Sehen Sie, Sie haben meinen Roman doch nicht richtig gelesen, und jetzt wiederholen Sie, was ich mir sonst von den Gojim anhören muss. Erstens: Eine der Hauptfiguren ist Claus Müller, genannt Clausi-Mausi, der Enkel eines deutschen Widerstandskämpfers. Zweitens: Ich hasse nicht die Deutschen, ich hasse nur schlechte Taxifahrer und Kellner. Und drittens: lieber eine Nichtjüdin mit Herz als eine Jüdin mit Haaren auf den Zähnen.

Herr Biller, als Sie die Arbeit am Roman beendet hatten, schrieben Sie auf Facebook: »Und was mache ich jetzt?« Haben Sie inzwischen eine Antwort darauf gefunden?
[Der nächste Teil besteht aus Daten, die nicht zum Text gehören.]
(** ** Folding results *)

Lemma add_partition_response_groups
    (o : op_context.t) (r : fetch_response.partition_response)
    (front : list fetch_response.partition) (g : fetch_response.partition) :
  fetch_response.partitions (op_context.response o) = front ++ [g] ->
  exists o' : op_context.t,
    op_context.add_partition_response o r = Some o'
    /\ fetch_response.partitions (op_context.response o')
       = front ++ [fetch_response.push_back g r].
Proof.
  intros Hparts. unfold op_context.add_partition_response.
  set (o1 := match fetch_response.record_set r with
             | Some buf => _ | None => o end).
  assert (Ho1 : fetch_response.partitions (op_context.response o1)
                = front ++ [g]).
  { subst o1. destruct (fetch_response.record_set r); exact Hparts. }
  rewrite Ho1, update_back_app. eexists. split; reflexivity.
Qed.

Lemma add_partition_response_undefined
    (o : op_context.t) (r : fetch_response.partition_response) :
  op_context.add_partition_response o r = None <->
  fetch_response.partitions (op_context.response o) = [].
Proof.
  unfold op_context.add_partition_response.
  set (o1 := match fetch_response.record_set r with
             | Some buf => _ | None => o end).
  assert (Ho1 : fetch_response.partitions (op_context.response o1)
                = fetch_response.partitions (op_context.response o)).
  { subst o1. destruct (fetch_response.record_set r); reflexivity. }
  rewrite Ho1.
  destruct (update_back _ _) eqn:Hup.
  - split; [discriminate|]. intros Hnil. rewrite Hnil in Hup. discriminate.
  - split; [|reflexivity]. intros _. apply update_back_none in Hup. exact Hup.
Qed.

(** C3, where the code falls short.  [response_error] is documented as
    telling whether the response contains an error, and the stop decision
    reads it, yet [add_partition_response] never writes it.  A long-polling
    context with one topic started receives a result whose error code is 3:
    the result lands in the response, the flag stays clear and the request
    is told to keep waiting. *)
Theorem add_partition_response_error_not_flagged :
  fetch_response.error examples.failed_result <> error_code_none
  /\ op_context.response_error examples.started_context = false
  /\ exists o' : op_context.t,
       op_context.add_partition_response examples.started_context
         examples.failed_result = Some o'
       /\ fetch_response.partitions (op_context.response o')
          = [{| fetch_response.name := "C"%string;
                fetch_response.responses := [examples.failed_result] |}]
       /\ op_context.response_error o' = false
       /\ op_context.should_stop_fetch o' = false.
Proof.
  split; [vm_compute; discriminate|]. split; [reflexivity|].
  eexists. split; [vm_compute; reflexivity|].
  split; [reflexivity|]. split; reflexivity.
Qed.

(** ** The response size against the budget *)

Lemma start_response_topic_budget (o : op_context.t) (tp : fetch_request.topic) :
  op_context.bytes_left (op_context.start_response_topic o tp)
  = op_context.bytes_left o
  /\ op_context.response_size (op_context.start_response_topic o tp)
     = op_context.response_size o.
Proof. split; reflexivity. Qed.

Lemma run_keeps_budget (seed : Z) (cs : list op_context.call) :
  forall o o' : op_context.t,
    seed < 2 ^ 64 ->
    0 <= op_context.bytes_left o ->
    0 <= op_context.response_size o ->
    op_context.response_size o + op_context.bytes_left o = seed ->
    op_context.all_fit_budget o cs = true ->
    op_context.run o cs = Some o' ->
    0 <= op_context.bytes_left o'
    /\ 0 <= op_context.response_size o'
    /\ op_context.response_size o' + op_context.bytes_left o' = seed.
Proof.
  induction cs as [|c cs IH]; intros o o' Hseed Hleft Hsize Hsum Hfit Hrun.
  - injection Hrun as <-. auto.
  - destruct c as [tp|r]; cbn [op_context.run op_context.all_fit_budget] in *.
    + apply (IH (op_context.start_response_topic o tp)); auto.
    + apply andb_true_iff in Hfit as [Hfits Hrest].
      destruct (op_context.add_partition_response o r) as [o1|] eqn:Hadd;
        [|discriminate].
      destruct (add_partition_response_budget _ _ _ Hadd)
        as (Hl & Hs & _).
      unfold op_context.fits_budget in Hfits.
      destruct (fetch_response.record_set r) as [buf|].
      * apply andb_true_iff in Hfits as [H0 Hle].
        apply Z.leb_le in H0, Hle.
        rewrite to_size_t_small in Hl, Hs
          by (unfold machine.is_size_t; lia).
        apply (IH o1); auto; lia.
      * apply (IH o1); auto; lia.
Qed.

(** C2, as the code has it.  [bytes_left] is seeded with
    [min(128 MiB, size_t(max_bytes))].  Over any sequence of folds in which
    each payload is no larger than the [bytes_left] remaining when it is
    folded, [response_size + bytes_left] stays equal to the seed, so
    [response_size] never exceeds it. *)
Theorem response_size_within_seed
    (e : op_context.env) (req : fetch_request.t)
    (cs : list op_context.call) (o' : op_context.t) :
  op_context.all_fit_budget (op_context.make e req) cs = true ->
  op_context.run (op_context.make e req) cs = Some o' ->
  op_context.bytes_left (op_context.make e req)
    = Z.min (128 * 2 ^ 20) (machine.to_size_t (fetch_request.max_bytes req))
  /\ op_context.response_size o' + op_context.bytes_left o'
     = op_context.bytes_left (op_context.make e req)
  /\ 0 <= op_context.bytes_left o'
  /\ op_context.response_size o'
     <= Z.min (128 * 2 ^ 20) (machine.to_size_t (fetch_request.max_bytes req)).
Proof.
  intros Hfit Hrun.
  pose proof (to_size_t_range (fetch_request.max_bytes req)) as Hrange.
  unfold machine.is_size_t in Hrange.
  assert (Hseed : op_context.bytes_left (op_context.make e req)
                  = Z.min (128 * 2 ^ 20)
                      (machine.to_size_t (fetch_request.max_bytes req)))
    by reflexivity.
  destruct (run_keeps_budget
              (op_context.bytes_left (op_context.make e req)) cs
              (op_context.make e req) o') as (Hl & Hs & Hsum); auto.
  - rewrite Hseed. lia.
  - rewrite Hseed. lia.
  - cbn [op_context.make op_context.response_size]. lia.
  - rewrite Hseed in *. repeat split; auto; lia.
Qed.

Lemma response_size_within_seed_witness :
  exists o' : op_context.t,
    op_context.run (op_context.make examples.env0 examples.ten_byte_request)
      examples.ten_byte_calls = Some o'
    /\ op_context.response_size o' <= 10.
Proof.
  eexists. split; [vm_compute; reflexivity|].
  refine (proj2 (proj2 (proj2
    (response_size_within_seed examples.env0 examples.ten_byte_request
       examples.ten_byte_calls _ _ _)))).
  - vm_compute. reflexivity.
  - vm_compute. reflexivity.
Defined.

(** C2 fails as stated: a request capped at ten bytes whose only read
    returns a hundred ends with [response_size = 100]. *)
Lemma response_size_exceeds_seed :
  exists o' : op_context.t,
    op_context.run (op_context.make examples.env0 examples.ten_byte_request)
      examples.hundred_byte_calls = Some o'
    /\ op_context.bytes_left
         (op_context.make examples.env0 examples.ten_byte_request) = 10
    /\ Z.min op_context.MAX_SIZE
         (fetch_request.max_bytes examples.ten_byte_request) = 10
    /\ op_context.response_size o' = 100
    /\ ~ op_context.response_size o'
         <= Z.min op_context.MAX_SIZE
              (fetch_request.max_bytes examples.ten_byte_request).
Proof.
  eexists. split; [vm_compute; reflexivity|].
  repeat split; try reflexivity.
  vm_compute. intros H. apply H. reflexivity.
Qed.

(** ** Topic groups *)

Lemma run_defined_after_start (cs : list op_context.call) :
  forall o : op_context.t,
    fetch_response.partitions (op_context.response o) <> [] ->
    exists o', op_context.run o cs = Some o'.
Proof.
  induction cs as [|c cs IH]; intros o Hne; [eexists; reflexivity|].
  destruct c as [tp|r]; cbn [op_context.run].
  - apply IH. cbn. intros H. apply app_eq_nil in H as [_ H]. discriminate.
  - destruct (fetch_response.partitions (op_context.response o))
      as [|g front _] eqn:Hparts using rev_ind; [congruence|].
    destruct (add_partition_response_groups o r front g Hparts)
      as (o1 & -> & Hres).
    apply IH. rewrite Hres. intros H.
    apply app_eq_nil in H as [_ H]. discriminate.
Qed.

(** C10.  [add_partition_response] is undefined exactly when
    [response.partitions] is empty; otherwise it leaves the groups before
    the last alone and puts the result behind the results the last group
    already holds.  Right after [start_response_topic] the last group is
    that topic's.  A sequence of calls on a fresh context is defined exactly
    when every [add_partition_response] in it comes after some
    [start_response_topic]. *)
Theorem add_partition_response_appends_to_back :
  (forall o r,
     op_context.add_partition_response o r = None <->
     fetch_response.partitions (op_context.response o) = [])
  /\ (forall o r front g,
        fetch_response.partitions (op_context.response o) = front ++ [g] ->
        exists o',
          op_context.add_partition_response o r = Some o'
          /\ fetch_response.partitions (op_context.response o')
             = front
               ++ [{| fetch_response.name := fetch_response.name g;
                      fetch_response.responses
                        := fetch_response.responses g ++ [r] |}])
  /\ (forall o tp r,
        exists o',
          op_context.add_partition_response
            (op_context.start_response_topic o tp) r = Some o'
          /\ fetch_response.partitions (op_context.response o')
             = fetch_response.partitions (op_context.response o)
               ++ [{| fetch_response.name := fetch_request.name tp;
                      fetch_response.responses := [r] |}])
  /\ (forall e req cs,
        (exists o', op_context.run (op_context.make e req) cs = Some o') <->
        op_context.started_before_adding cs).
Proof.
  split; [exact add_partition_response_undefined|].
  split.
  { intros o r front g Hparts.
    destruct (add_partition_response_groups o r front g Hparts)
      as (o' & Hadd & Hres).
    exists o'. split; [exact Hadd|]. rewrite Hres. reflexivity. }
  split.
  - intros o tp r.
    destruct (add_partition_response_groups
                (op_context.start_response_topic o tp) r
                (fetch_response.partitions (op_context.response o))
                (fetch_response.make_partition (fetch_request.name tp))
                eq_refl) as (o' & Hadd & Hres).
    exists o'. split; [exact Hadd|]. rewrite Hres. reflexivity.
  - intros e req cs. split.
    + intros [o' Hrun] pre r post ->.
      destruct pre as [|[tp|r'] pre]; cbn [app op_context.run] in Hrun.
      * rewrite (proj2 (add_partition_response_undefined
                          (op_context.make e req) r) eq_refl) in Hrun.
        discriminate.
      * exists tp. now left.
      * rewrite (proj2 (add_partition_response_undefined
                          (op_context.make e req) r') eq_refl) in Hrun.
        discriminate.
    + intros Hstarted. destruct cs as [|[tp|r] cs].
      * eexists. reflexivity.
      * cbn [op_context.run]. apply run_defined_after_start.
        cbn. discriminate.
      * destruct (Hstarted [] r cs eq_refl) as [tp []].
Qed.
(* ===== verification/PyFloat.v ===== *)
(** Python's [float] (an IEEE 754 double) where the code uses it: rounded arithmetic on
    finite values, [/] of integers, [float(Decimal)], [round(x, n)], [timestamp()] and
    [statistics.median].  A double is the integer number of units of 2^-1074 it is worth,
    so comparison is that of [Z] and each operation rounds an exact quotient once.
    Overflow, the infinities and the sign of zero do not occur in the code modelled. *)
From S2P Require Import Prelude PyTime PyDecimal.
#[local] Open Scope Z_scope.

Definition double : Type := Z.
Definition double_unit : Z := 2 ^ 1074.

(** [n/d] to the nearest integer, ties to even, for [0 <= n] and [0 < d]. *)
Definition div_half_even (n d : Z) : Z :=
  let q := n / d in
  let r := n mod d in
  match 2 * r ?= d with
  | Lt => q
  | Gt => q + 1
  | Eq => if Z.even q then q else q + 1
  end.

(** The double nearest to [n/d] units: 53 significant bits, or whole units below that. *)
Definition nearest (n d : Z) : double :=
  let a := Z.abs n in
  let s := Z.max 0 (Z.log2 (a / d) - 52) in
  Z.sgn n * (div_half_even a (d * 2 ^ s) * 2 ^ s).

(** [p / q] of integers, and the literal [p/q]. *)
Definition of_ratio (p q : Z) : double := nearest (p * double_unit) q.
Definition of_int (n : Z) : double := of_ratio n 1.
Definition fadd (x y : double) : double := nearest (x + y) 1.
Definition fmul (x y : double) : double := nearest (x * y) double_unit.
Definition fdiv (x y : double) : double := nearest (Z.sgn y * x * double_unit) (Z.abs y).

(** [float(d)] *)
Definition of_dec (d : dec) : double :=
  let c := (if dneg d then -1 else 1) * Z.of_N (dcoef d) in
  if 0 <=? dexp d then of_ratio (c * 10 ^ dexp d) 1 else of_ratio c (10 ^ (- dexp d)).

(** [round(x, n)] *)
Definition fround (x : double) (n : Z) : double :=
  of_ratio (Z.sgn x * div_half_even (Z.abs x * 10 ^ n) double_unit) (10 ^ n).

(** [d.timestamp()] of an aware [d]. *)
Definition timestamp (d : datetime) : double := of_ratio (instant d - epoch_us) 1000000.

(** [statistics.median] of a non-empty list. *)
Definition median (l : list double) : double :=
  let s := sorted_by id l in
  let n := length s in
  if Nat.odd n then nth (n / 2) s 0
  else fdiv (fadd (nth (n / 2 - 1) s 0) (nth (n / 2) s 0)) (of_int 2).

Example fadd_rounds :
  fadd (of_ratio 1 10) (of_ratio 2 10) = of_ratio 30000000000000004 100000000000000000.
Proof. vm_compute. reflexivity. Qed.
Example fadd_inexact : bool_decide (fadd (of_ratio 1 10) (of_ratio 2 10) = of_ratio 3 10) = false.
Proof. vm_compute. reflexivity. Qed.
(** 2.675 is stored as a little less. *)
Example fround_ex : fround (of_ratio 2675 1000) 2 = of_ratio 267 100.
Proof. vm_compute. reflexivity. Qed.
Example median_even : median [of_int 4; of_int 1; of_int 2; of_int 9] = of_int 3.
Proof. vm_compute. reflexivity. Qed.

(** ** Rounding is monotone *)

Lemma div_half_even_spec n d q :
  0 < d -> q = div_half_even n d -> 2 * n - d <= 2 * d * q <= 2 * n + d.
Proof.
  intros Hd ->. unfold div_half_even.
  pose proof (Z.div_mod n d ltac:(lia)) as E. pose proof (Z.mod_pos_bound n d Hd) as Hr.
  destruct (Z.compare_spec (2 * (n mod d)) d); [destruct (Z.even (n / d))| |]; nia.
Qed.

Lemma div_half_even_mono n m d : 0 < d -> n <= m -> div_half_even n d <= div_half_even m d.
Proof.
  intros Hd Hle. pose proof (Z.div_le_mono n m d Hd Hle) as Hq.
  destruct (Z.eq_dec (n / d) (m / d)) as [E|Hne].
  - assert (n mod d <= m mod d) as Hr
      by (pose proof (Z.div_mod n d ltac:(lia)); pose proof (Z.div_mod m d ltac:(lia)); nia).
    unfold div_half_even. rewrite E.
    destruct (Z.compare_spec (2 * (n mod d)) d), (Z.compare_spec (2 * (m mod d)) d);
      try destruct (Z.even (m / d)); lia.
  - unfold div_half_even.
    destruct (2 * (n mod d) ?= d), (2 * (m mod d) ?= d); try destruct (Z.even (n / d));
      try destruct (Z.even (m / d)); lia.
Qed.
(* ===== verification/PyFloatFacts.v ===== *)
(** Rounding of doubles: it keeps what a double can hold, is monotone, and stays on its side of
    every representable value. *)
From S2P Require Import Prelude PyTime PyDecimal PyFloat.
#[local] Open Scope Z_scope.

Lemma div_half_even_le n d k : 0 < d -> n <= k * d -> div_half_even n d <= k.
Proof. intros Hd Hle. pose proof (div_half_even_spec n d _ Hd eq_refl). nia. Qed.

Lemma div_half_even_ge n d k : 0 < d -> k * d <= n -> k <= div_half_even n d.
Proof. intros Hd Hle. pose proof (div_half_even_spec n d _ Hd eq_refl). nia. Qed.

Lemma div_half_even_scale n d k : 0 < d -> 0 < k -> div_half_even (n * k) (d * k) = div_half_even n d.
Proof.
  intros Hd Hk. unfold div_half_even. rewrite Z.div_mul_cancel_r, Z.mul_mod_distr_r by lia.
  replace (2 * (n mod d * k)) with (2 * (n mod d) * k) by lia.
  destruct (Z.compare_spec (2 * (n mod d)) d), (Z.compare_spec (2 * (n mod d) * k) (d * k)); done || nia.
Qed.

Lemma div_half_even_mono2 n d n' d' :
  0 < d -> 0 < d' -> n * d' <= n' * d -> div_half_even n d <= div_half_even n' d'.
Proof.
  intros Hd Hd' Hle. rewrite <-(div_half_even_scale n d d'), <-(div_half_even_scale n' d' d) by lia.
  rewrite (Z.mul_comm d' d). apply div_half_even_mono; nia.
Qed.

(** ** Representable values *)

(** A value of at most 53 significant bits. *)
Definition representable (y : double) : Prop := exists j g, 0 <= g /\ 0 <= j <= 2 ^ 53 /\ y = j * 2 ^ g.

(** The exponent [nearest] rounds at. *)
Definition grain (n d : Z) : Z := Z.max 0 (Z.log2 (n / d) - 52).

Lemma grain_nonneg n d : 0 <= grain n d.
Proof. unfold grain. lia. Qed.

Lemma nearest_pos n d : 0 <= n -> 0 < d -> nearest n d = div_half_even n (d * 2 ^ grain n d) * 2 ^ grain n d.
Proof.
  intros Hn Hd. unfold nearest. rewrite Z.abs_eq by done. fold (grain n d).
  destruct (Z.eq_dec n 0) as [->|Hne]; [|rewrite Z.sgn_pos by lia; lia].
  assert (0 < d * 2 ^ grain 0 d) as HD by (apply Z.mul_pos_pos; [done|]; apply Z.pow_pos_nonneg; [lia|apply grain_nonneg]).
  pose proof (div_half_even_le 0 _ 0 HD ltac:(lia)). pose proof (div_half_even_ge 0 _ 0 HD ltac:(lia)).
  assert (div_half_even 0 (d * 2 ^ grain 0 d) = 0) as -> by lia. lia.
Qed.

(** Above the smallest grain a value has all of its 53 bits. *)
Lemma grain_bounds n d :
  0 <= n -> 0 < d -> n < 2 ^ 53 * 2 ^ grain n d * d /\ (0 < grain n d -> 2 ^ 52 * 2 ^ grain n d * d <= n).
Proof.
  intros Hn Hd. pose proof (Z.div_mod n d ltac:(lia)) as E. pose proof (Z.mod_pos_bound n d Hd) as Hr.
  assert (0 <= n / d) as Hq by by apply Z.div_pos.
  rewrite <-!Z.pow_add_r by (try lia; apply grain_nonneg). unfold grain in *.
  destruct (Z.eq_dec (n / d) 0) as [E0|Hne].
  { rewrite E0. cbn. split; [nia|lia]. }
  pose proof (Z.log2_spec (n / d) ltac:(lia)) as [Hlo Hhi]. split.
  - assert (2 ^ Z.succ (Z.log2 (n / d)) <= 2 ^ (53 + Z.max 0 (Z.log2 (n / d) - 52))) by (apply Z.pow_le_mono_r; lia). nia.
  - intros Hg. assert (2 ^ (52 + Z.max 0 (Z.log2 (n / d) - 52)) = 2 ^ Z.log2 (n / d)) as -> by (f_equal; lia). nia.
Qed.

Section side.
Context (n d : Z) (Hn : 0 <= n) (Hd : 0 < d).

Lemma nearest_below y : representable y -> n <= y * d -> nearest n d <= y.
Proof.
  intros (j&g&Hg&Hj&->) Hle. rewrite nearest_pos by done. pose proof (grain_nonneg n d) as Hs.
  destruct (grain_bounds n d Hn Hd) as [_ Hfull]. set (s := grain n d) in *.
  assert (0 < 2 ^ s) by (apply Z.pow_pos_nonneg; lia).
  destruct (Z.le_gt_cases s g) as [Hsg|Hgs].
  - replace (2 ^ g) with (2 ^ (g - s) * 2 ^ s) in * by (rewrite <-Z.pow_add_r by lia; f_equal; lia).
    rewrite Z.mul_assoc in *. apply Z.mul_le_mono_nonneg_r; [lia|]. apply div_half_even_le; nia.
  - specialize (Hfull ltac:(lia)).
    assert (j * 2 ^ g <= 2 ^ 52 * 2 ^ s) as Hy.
    { transitivity (2 ^ 53 * 2 ^ g); [apply Z.mul_le_mono_nonneg_r; [apply Z.pow_nonneg; lia|lia]|].
      rewrite <-!Z.pow_add_r by lia. apply Z.pow_le_mono_r; lia. }
    assert (j * 2 ^ g = 2 ^ 52 * 2 ^ s) as -> by nia.
    apply Z.mul_le_mono_nonneg_r; [lia|]. apply div_half_even_le; nia.
Qed.

Lemma nearest_above y : representable y -> y * d <= n -> y <= nearest n d.
Proof.
  intros (j&g&Hg&Hj&->) Hle. rewrite nearest_pos by done. pose proof (grain_nonneg n d) as Hs.
  destruct (grain_bounds n d Hn Hd) as [_ Hfull]. set (s := grain n d) in *.
  assert (0 < 2 ^ s) by (apply Z.pow_pos_nonneg; lia).
  destruct (Z.le_gt_cases s g) as [Hsg|Hgs].
  - replace (2 ^ g) with (2 ^ (g - s) * 2 ^ s) in * by (rewrite <-Z.pow_add_r by lia; f_equal; lia).
    rewrite Z.mul_assoc in *. apply Z.mul_le_mono_nonneg_r; [lia|]. apply div_half_even_ge; nia.
  - specialize (Hfull ltac:(lia)). transitivity (2 ^ 53 * 2 ^ g); [apply Z.mul_le_mono_nonneg_r; [apply Z.pow_nonneg; lia|lia]|].
    transitivity (2 ^ 52 * 2 ^ s); [rewrite <-!Z.pow_add_r by lia; apply Z.pow_le_mono_r; lia|].
    apply Z.mul_le_mono_nonneg_r; [lia|]. apply div_half_even_ge; nia.
Qed.

Lemma nearest_representable : representable (nearest n d).
Proof.
  rewrite nearest_pos by done. exists (div_half_even n (d * 2 ^ grain n d)), (grain n d).
  pose proof (grain_nonneg n d) as Hs. assert (0 < 2 ^ grain n d) by (apply Z.pow_pos_nonneg; lia).
  split; [done|]. split; [|done]. destruct (grain_bounds n d Hn Hd) as [Hlt _].
  split; [apply div_half_even_ge; nia|apply div_half_even_le; nia].
Qed.

Lemma nearest_nonneg : 0 <= nearest n d.
Proof. destruct nearest_representable as (j&g&Hg&Hj&->). apply Z.mul_nonneg_nonneg; [lia|apply Z.pow_nonneg; lia]. Qed.
End side.

Lemma nearest_id y : representable y -> nearest y 1 = y.
Proof.
  intros Hy. assert (0 <= y) as Hpos
    by (destruct Hy as (j&g&Hg&Hj&->); apply Z.mul_nonneg_nonneg; [lia|apply Z.pow_nonneg; lia]).
  apply Z.le_antisymm; [apply nearest_below|apply nearest_above]; try done; lia.
Qed.

Lemma grain_full_representable g : 0 <= g -> representable (2 ^ 52 * 2 ^ g).
Proof. intros Hg. exists (2 ^ 52), g. done. Qed.

Lemma nearest_mono_ratio n d n' d' :
  0 <= n -> 0 < d -> 0 < d' -> n * d' <= n' * d -> nearest n d <= nearest n' d'.
Proof.
  intros Hn Hd Hd' Hle. assert (0 <= n') as Hn' by nia.
  assert (n / d <= n' / d') as Hq.
  { apply Z.div_le_lower_bound; [done|]. apply (Z.mul_le_mono_pos_l _ _ d); [done|].
    pose proof (Z.mul_div_le n d Hd). transitivity (n * d'); [|lia].
    replace (d * (d' * (n / d))) with (d * (n / d) * d') by lia. apply Z.mul_le_mono_nonneg_r; lia. }
  assert (grain n d <= grain n' d') as Hg.
  { unfold grain. pose proof (Z.log2_le_mono _ _ Hq). lia. }
  pose proof (grain_nonneg n d) as Hs. destruct (Z.eq_dec (grain n d) (grain n' d')) as [E|Hne].
  - rewrite !nearest_pos by done. rewrite E. assert (0 < 2 ^ grain n' d') by (apply Z.pow_pos_nonneg; lia).
    apply Z.mul_le_mono_nonneg_r; [lia|]. apply div_half_even_mono2; nia.
  - destruct (grain_bounds n d Hn Hd) as [Hlt _]. destruct (grain_bounds n' d' Hn' Hd') as [_ Hfull].
    specialize (Hfull ltac:(lia)).
    assert (2 ^ 53 * 2 ^ grain n d <= 2 ^ 52 * 2 ^ grain n' d') as Hpow
      by (rewrite <-!Z.pow_add_r by lia; apply Z.pow_le_mono_r; lia).
    transitivity (2 ^ 52 * 2 ^ grain n' d').
    + apply nearest_below; [done..|apply grain_full_representable; lia|nia].
    + apply nearest_above; [done..|apply grain_full_representable; lia|done].
Qed.

(** ** Operations *)

Definition one : double := of_int 1.

Lemma one_unit : one = double_unit.
Proof. vm_compute. reflexivity. Qed.

Lemma double_unit_pos : 0 < double_unit.
Proof. by vm_compute. Qed.

Lemma fmul_mono x y x' y' : 0 <= x <= x' -> 0 <= y <= y' -> fmul x y <= fmul x' y'.
Proof.
  intros Hx Hy. pose proof double_unit_pos. unfold fmul. apply nearest_mono_ratio; [nia|lia|lia|].
  apply Z.mul_le_mono_nonneg_r; [lia|]. apply Z.mul_le_mono_nonneg; lia.
Qed.

Lemma fadd_mono x y x' y' : 0 <= x + y -> x + y <= x' + y' -> fadd x y <= fadd x' y'.
Proof. intros H0 Hle. unfold fadd. apply nearest_mono_ratio; lia. Qed.

(** A factor of at most one does not enlarge. *)
Lemma fmul_shrinks x y : representable x -> 0 <= y <= one -> fmul x y <= x.
Proof.
  intros Hx Hy. assert (0 <= x) by (destruct Hx as (j&g&Hg&Hj&->); apply Z.mul_nonneg_nonneg; [lia|apply Z.pow_nonneg; lia]).
  pose proof double_unit_pos. rewrite one_unit in Hy. unfold fmul.
  apply nearest_below; [nia|lia|done|]. apply Z.mul_le_mono_nonneg_l; lia.
Qed.

Lemma fmul_nonneg x y : 0 <= x -> 0 <= y -> 0 <= fmul x y.
Proof. intros. unfold fmul. apply nearest_nonneg; [nia|apply double_unit_pos]. Qed.

Lemma of_ratio_mono p q p' q' : 0 <= p -> 0 < q -> 0 < q' -> p * q' <= p' * q -> of_ratio p q <= of_ratio p' q'.
Proof.
  intros. pose proof double_unit_pos. unfold of_ratio. apply nearest_mono_ratio; [nia|done|done|].
  replace (p * double_unit * q') with (p * q' * double_unit) by lia.
  replace (p' * double_unit * q) with (p' * q * double_unit) by lia. apply Z.mul_le_mono_nonneg_r; lia.
Qed.

Lemma of_ratio_representable p q : 0 <= p -> 0 < q -> representable (of_ratio p q).
Proof. intros. pose proof double_unit_pos. unfold of_ratio. apply nearest_representable; nia. Qed.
Es geht nie darum, was man macht, wenn ein Buch fertig ist, sondern nur darum, womit man danach weiter Geld verdient. Beim Schreiben von Biografie dachte ich: Danach will ich nicht mehr schreiben, ich habe alles gesagt, was ich sagen wollte. Und was habe ich danach gemacht? Ich habe die Novelle Im Kopf von Bruno Schulz geschrieben. Nein, es hört nie auf. Wobei: Philip Roth hat vor drei Jahren erklärt, dass Nemesis sein letzter Roman ist, dass da nichts mehr kommt. Er sei ausgeschrieben. Philip Roth war offenbar schlau genug zu wissen, dass es irgendwann vorbei ist. Ob ich es sein werde? Ich fürchte, nein.

Mit dem Schriftsteller sprach Philipp Peyman Engel.